Versi keempat
menceriterakan bahwa, konon pada masa lalu pantai Pulau Sumatera sering
didatangi para bajak laut. Mereka biasanya datang bersama isteri dan
anaknya. Suatu saat seorang anak lelakinya diketahui berhubungan intim
dengan adik perempuannya. Padahal, hubungan seperti itu merupakan
perbuatan yang dilarang oleh mereka. Oleh karena itu, kedua insan yang
berbeda jenis kelaminnya itu dikenakan sanksi berupa pengucilan, yaitu
ditinggalkan atau dibiarkan hidup berdua di hutan. Bahkan, bukan hanya
itu; mereka tidak diperbolehkan untuk memper-lihatkan diri kepada orang
lain. Di sanalah mereka akhirnya beranak-pinak kemudian mendirikan suatu
perkampungan di daerah Ulu Kepayang, dekat Dusun Penamping yang
terletak di pinggir sungai Lalan (sekarang termasuk dalam wilayah
Propinsi Sumatera Selatan). Konon, inilah perkampungan pertama mereka.
Tampaknya
perlu diketahui juga bahwa orang Kubu banyak yang berpindah ke Tanjung
Semiring; tepatnya di tepi sungai Lalan, di hilir Dusun Karang Agung. Di
daerah tersebut ada seorang yang bernama Temenggung. Orang itu kemudian
diangkat sebagai kepala suku. Oleh karena itu, kepala Orang Kubu
disebut sebagai temenggung. Mereka yang berada di daerah ini disebut
dengan nama lebar Telapak, karena ciri fisik mereka yaitu dengan bentuk
kaki yang lebar terutama kaum laki-lakinya. Dari Tumenggung yang berasal
dari Blidah, Dusun Cambai dengan istrinya yang bernama Polot dari marga
betung di daerah Banyuasin, Dusun Gemuruh, mereka memperoleh 6 (enam)

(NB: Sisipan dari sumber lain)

(** * vale-mcp-server: the invocation and normalisation pipeline

    A shallow embedding of [src/vale-runner.ts], [src/config.ts],
    [src/types.ts] and the request handler of [src/index.ts], followed by
    the properties of the pipeline that the specification states.

    JavaScript strings are sequences of UTF-16 code units, so that the
    white space removed by [String.prototype.trim] and matched by [\s] is
    the set ECMAScript defines.  Module-level variables of the program
    ([valeInstallCache], [valeConfigPath]) are fields of an explicit
    process state; everything the program obtains from its host (the
    environment, the file system, [child_process.exec], [JSON.parse],
    [path]) is a field of a [Host] record. *)

From Stdlib Require Import List NArith ZArith Bool Ascii String Lia.
From Stdlib Require Import Permutation.
Import ListNotations.

Set Warnings "-register-all".

(** ** JavaScript strings *)

Module JS.

(** A string: its UTF-16 code units. *)
Definition jsstr : Type := list N.

(** An ASCII literal as a JavaScript string. *)
Definition lit (s : string) : jsstr :=
  map N_of_ascii (list_ascii_of_string s).

Definition nl : jsstr := [10%N].
Definition dquote : jsstr := [34%N].

Fixpoint jsstr_eqb (a b : jsstr) : bool :=
  match a, b with
  | [], [] => true
  | x :: a', y :: b' => N.eqb x y && jsstr_eqb a' b'
  | _, _ => false
  end.

(** [WhiteSpace] and [LineTerminator] of ECMAScript: what [trim] removes
    and what [\s] matches. *)
Definition isSpace (c : N) : bool :=
  (( 9 <=? c) && (c <=? 13) || (c =? 32) || (c =? 160) || (c =? 5760)
   || ((8192 <=? c) && (c <=? 8202)) || (c =? 8232) || (c =? 8233)
   || (c =? 8239) || (c =? 8287) || (c =? 12288) || (c =? 65279))%N.

Fixpoint dropSpaces (s : jsstr) : jsstr :=
  match s with
  | [] => []
  | c :: r => if isSpace c then dropSpaces r else s
  end.

Definition trimStart (s : jsstr) : jsstr := dropSpaces s.
Definition trimEnd (s : jsstr) : jsstr := rev (dropSpaces (rev s)).
(** [String.prototype.trim] *)
Definition trim (s : jsstr) : jsstr := trimEnd (trimStart s).

(** [s.startsWith(p)]; on a match, the rest of [s]. *)
Fixpoint stripPrefix (p s : jsstr) : option jsstr :=
  match p, s with
  | [], _ => Some s
  | x :: p', y :: s' => if N.eqb x y then stripPrefix p' s' else None
  | _ :: _, [] => None
  end.

Definition startsWith (p s : jsstr) : bool :=
  match stripPrefix p s with Some _ => true | None => false end.

Definition endsWith (p s : jsstr) : bool := startsWith (rev p) (rev s).

(** [s.includes(p)] *)
Fixpoint includes (p s : jsstr) : bool :=
  startsWith p s ||
  match s with
  | [] => false
  | _ :: r => includes p r
  end.

(** Truthiness of an optional string: [undefined] and the empty string
    are falsy. *)
Definition truthy (o : option jsstr) : bool :=
  match o with
  | Some (_ :: _) => true
  | _ => false
  end.

(** [a || b] on optional strings. *)
Definition orElse (a b : option jsstr) : option jsstr :=
  if truthy a then a else b.

(** Decimal digits of a natural number, as [Number.prototype.toString]
    prints a safe integer. *)
Fixpoint uint_digits (d : Decimal.uint) : jsstr :=
  match d with
  | Decimal.Nil => []
  | Decimal.D0 r => 48%N :: uint_digits r
  | Decimal.D1 r => 49%N :: uint_digits r
  | Decimal.D2 r => 50%N :: uint_digits r
  | Decimal.D3 r => 51%N :: uint_digits r
  | Decimal.D4 r => 52%N :: uint_digits r
  | Decimal.D5 r => 53%N :: uint_digits r
  | Decimal.D6 r => 54%N :: uint_digits r
  | Decimal.D7 r => 55%N :: uint_digits r
  | Decimal.D8 r => 56%N :: uint_digits r
  | Decimal.D9 r => 57%N :: uint_digits r
  end.

Definition N_toString (n : N) : jsstr := uint_digits (N.to_uint n).
Definition nat_toString (n : nat) : jsstr := N_toString (N.of_nat n).
Definition Z_toString (z : Z) : jsstr :=
  match z with
  | Z0 => lit "0"
  | Zpos p => N_toString (Npos p)
  | Zneg p => lit "-" ++ N_toString (Npos p)
  end.

(** Upper case of a code unit in the ASCII range; other code units are
    left alone.  The program upper-cases only the three severity keys,
    and a case-insensitive regular expression without the [u] flag never
    lets a non-ASCII code unit match an ASCII letter. *)
Definition upper (c : N) : N :=
  if ((97 <=? c) && (c <=? 122))%N then (c - 32)%N else c.

Definition toUpperCase (s : jsstr) : jsstr := map upper s.

(** [Array.prototype.join] *)
Fixpoint join (sep : jsstr) (parts : list jsstr) : jsstr :=
  match parts with
  | [] => []
  | [p] => p
  | p :: rest => p ++ sep ++ join sep rest
  end.

End JS.
Import JS.

(** ** src/types.ts *)

Record ValeAction := {
  Name : jsstr;
  Params : list jsstr
}.

(** A single issue as Vale emits it.  [Severity] is declared as the
    union ["error" | "warning" | "suggestion"], but the value comes out of
    [JSON.parse] through an unchecked cast, so at run time it is whatever
    string the document holds; it is modelled as that string. *)
Record ValeIssue := {
  Line : Z;
  Span : Z * Z;
  Check : jsstr;
  Message : jsstr;
  Severity : jsstr;
  Link : option jsstr;
  Match : option jsstr;
  Action : option ValeAction
}.

(** Vale's raw output: an object keyed by file path.  The list is the
    object's own properties in the order [for ... in] enumerates them. *)
Definition ValeRawOutput : Type := list (jsstr * list ValeIssue).

Record NormalizedValeIssue := {
  line : Z;
  span : Z * Z;
  check : jsstr;
  message : jsstr;
  severity : jsstr;
  link : option jsstr;
  match_ : option jsstr
}.

Record ValeSummary := {
  total : nat;
  errors : nat;
  warnings : nat;
  suggestions : nat
}.

Record CheckFileResult := {
  formatted : jsstr;
  file : jsstr;
  issues : list NormalizedValeIssue;
  summary : ValeSummary
}.

Record ValeServerConfig := {
  configPath : option jsstr
}.

(** ** The host *)

(** The value a rejected [exec] promise carries.  [child_process.exec]
    rejects with an [Error] that has [stdout] and [stderr] attached; the
    fields are optional because the handlers test them for truthiness. *)
Record ExecError := {
  instanceofError : bool;
  err_message : option jsstr;
  err_stdout : option jsstr;
  err_stderr : option jsstr
}.

Inductive ExecOutcome :=
| Resolved (stdout stderr : jsstr)
| Rejected (e : ExecError).

(** One call of [execAsync]: the command line and the [cwd] option. *)
Definition ExecCall : Type := (jsstr * option jsstr)%type.

Record Host := {
  (** [process.platform] *)
  platform : jsstr;
  (** [process.cwd()] *)
  cwd : jsstr;
  (** [process.env.VALE_CONFIG_PATH] *)
  env_VALE_CONFIG_PATH : option jsstr;
  (** [fs.access(p, R_OK)] resolves *)
  readable : jsstr -> bool;
  path_isAbsolute : jsstr -> bool;
  path_resolve : list jsstr -> jsstr;
  path_join : list jsstr -> jsstr;
  path_dirname : jsstr -> jsstr;
  (** What the [n]-th call of [exec] in the life of the process yields. *)
  exec : nat -> ExecCall -> ExecOutcome;
  (** [JSON.parse(text) as ValeRawOutput]: the document, or the message
      of the [SyntaxError]. *)
  JSON_parse : jsstr -> jsstr + ValeRawOutput;
  (** [error.stack] of an [Error] with the given message. *)
  Error_stack : jsstr -> option jsstr;
  (** The message of the [TypeError] thrown when the named property is
      destructured from [undefined]. *)
  destructure_message : jsstr -> jsstr
}.

(** ** Process state and the monad of the asynchronous functions *)

(** [valeInstallCache] of vale-runner.ts *)
Record InstallCache := {
  checked : bool;
  installed : bool;
  version : option jsstr;
  error : option jsstr
}.

Record Process := {
  valeInstallCache : InstallCache;
  (** [valeConfigPath] of index.ts *)
  valeConfigPath : option jsstr;
  (** every external command run so far, oldest first *)
  execLog : list ExecCall;
  (** every line written with [console.error], oldest first *)
  stderrLog : list jsstr
}.

(** A call either returns or throws [new Error(message)]. *)
Inductive Result (A : Type) :=
| Returned (a : A)
| Thrown (msg : jsstr).
Arguments Returned {A} a.
Arguments Thrown {A} msg.

Definition M (A : Type) : Type := Process -> Result A * Process.

Definition ret {A} (a : A) : M A := fun p => (Returned a, p).
Definition throw {A} (msg : jsstr) : M A := fun p => (Thrown msg, p).
Definition bind {A B} (m : M A) (k : A -> M B) : M B :=
  fun p =>
    match m p with
    | (Returned a, p') => k a p'
    | (Thrown msg, p') => (Thrown msg, p')
    end.
(** [try { m } catch (error) { handler(error.message) }] *)
Definition try_catch {A} (m : M A) (handler : jsstr -> M A) : M A :=
  fun p =>
    match m p with
    | (Returned a, p') => (Returned a, p')
    | (Thrown msg, p') => handler msg p'
    end.
Definition lift {A} (r : Result A) : M A := fun p => (r, p).

Notation "x <- m ;; k" := (bind m (fun x => k))
  (at level 61, m at next level, right associativity).
Notation "m ;;; k" := (bind m (fun _ => k))
  (at level 61, right associativity).

Definition console_error (msg : jsstr) : M unit :=
  fun p =>
    (Returned tt,
     {| valeInstallCache := valeInstallCache p;
        valeConfigPath := valeConfigPath p;
        execLog := execLog p;
        stderrLog := stderrLog p ++ [msg] |}).

Definition get_cache : M InstallCache :=
  fun p => (Returned (valeInstallCache p), p).

Definition set_cache (c : InstallCache) : M unit :=
  fun p =>
    (Returned tt,
     {| valeInstallCache := c;
        valeConfigPath := valeConfigPath p;
        execLog := execLog p;
        stderrLog := stderrLog p |}).

Definition get_valeConfigPath : M (option jsstr) :=
  fun p => (Returned (valeConfigPath p), p).

Definition set_valeConfigPath (c : option jsstr) : M unit :=
  fun p =>
    (Returned tt,
     {| valeInstallCache := valeInstallCache p;
        valeConfigPath := c;
        execLog := execLog p;
        stderrLog := stderrLog p |}).

(** [await execAsync(command, { cwd })]: the host answers the call, which
    is appended to the log. *)
Definition execAsync (h : Host) (command : jsstr) (dir : option jsstr)
  : M ExecOutcome :=
  fun p =>
    (Returned (exec h (List.length (execLog p)) (command, dir)),
     {| valeInstallCache := valeInstallCache p;
        valeConfigPath := valeConfigPath p;
        execLog := execLog p ++ [(command, dir)];
        stderrLog := stderrLog p |}).

(** ** src/vale-runner.ts *)

(** What [checkValeInstalled] resolves to. *)
Record InstallationStatus := {
  status_installed : bool;
  status_version : option jsstr;
  status_error : option jsstr
}.

(** What [syncValeStyles] resolves to. *)
Record SyncResult := {
  success : bool;
  sync_message : jsstr;
  output : option jsstr;
  sync_error : option jsstr
}.

(** The initial value of [valeInstallCache], also what
    [clearValeInstallCache] stores. *)
Definition emptyCache : InstallCache :=
  {| checked := false; installed := false; version := None; error := None |}.

Definition statusOfCache (c : InstallCache) : InstallationStatus :=
  {| status_installed := installed c;
     status_version := version c;
     status_error := error c |}.

Section ValeRunner.

Variable h : Host.

Definition checkValeInstalled : M InstallationStatus :=
  c <- get_cache ;;
  if checked c then ret (statusOfCache c)
  else
    out <- execAsync h (lit "vale --version") None ;;
    (match out with
     | Resolved stdout _ =>
         set_cache {| checked := true; installed := true;
                      version := Some (trim stdout); error := None |}
     | Rejected e =>
         set_cache {| checked := true; installed := false;
                      version := None;
                      error :=
                        if instanceofError e then err_message e
                        else Some (lit "Vale not found in PATH. To install Vale, go to https://vale.sh/docs/vale-cli/installation/") |}
     end) ;;;
    c' <- get_cache ;;
    ret (statusOfCache c').

Definition clearValeInstallCache : M unit := set_cache emptyCache.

orang anak laki-laki yang setiap orangnya mempunyai sifat dan keahlian
yang dimiliki oleh masyarakat Kubu, yakni: 1) sejaring pandai dalam hal
menangkap ikan atau menjala ikan, 2) semincan atau semancam adalah sifat
pengancam atau sifat pemberani, 3) semobah atau perobah adalah sifat
yang senang berpindah-pindah/pemindah, 4) sebauk adalah ciri orang yang
dihormati biasanya orang yang berjanggut atau berdagu ganda, 5)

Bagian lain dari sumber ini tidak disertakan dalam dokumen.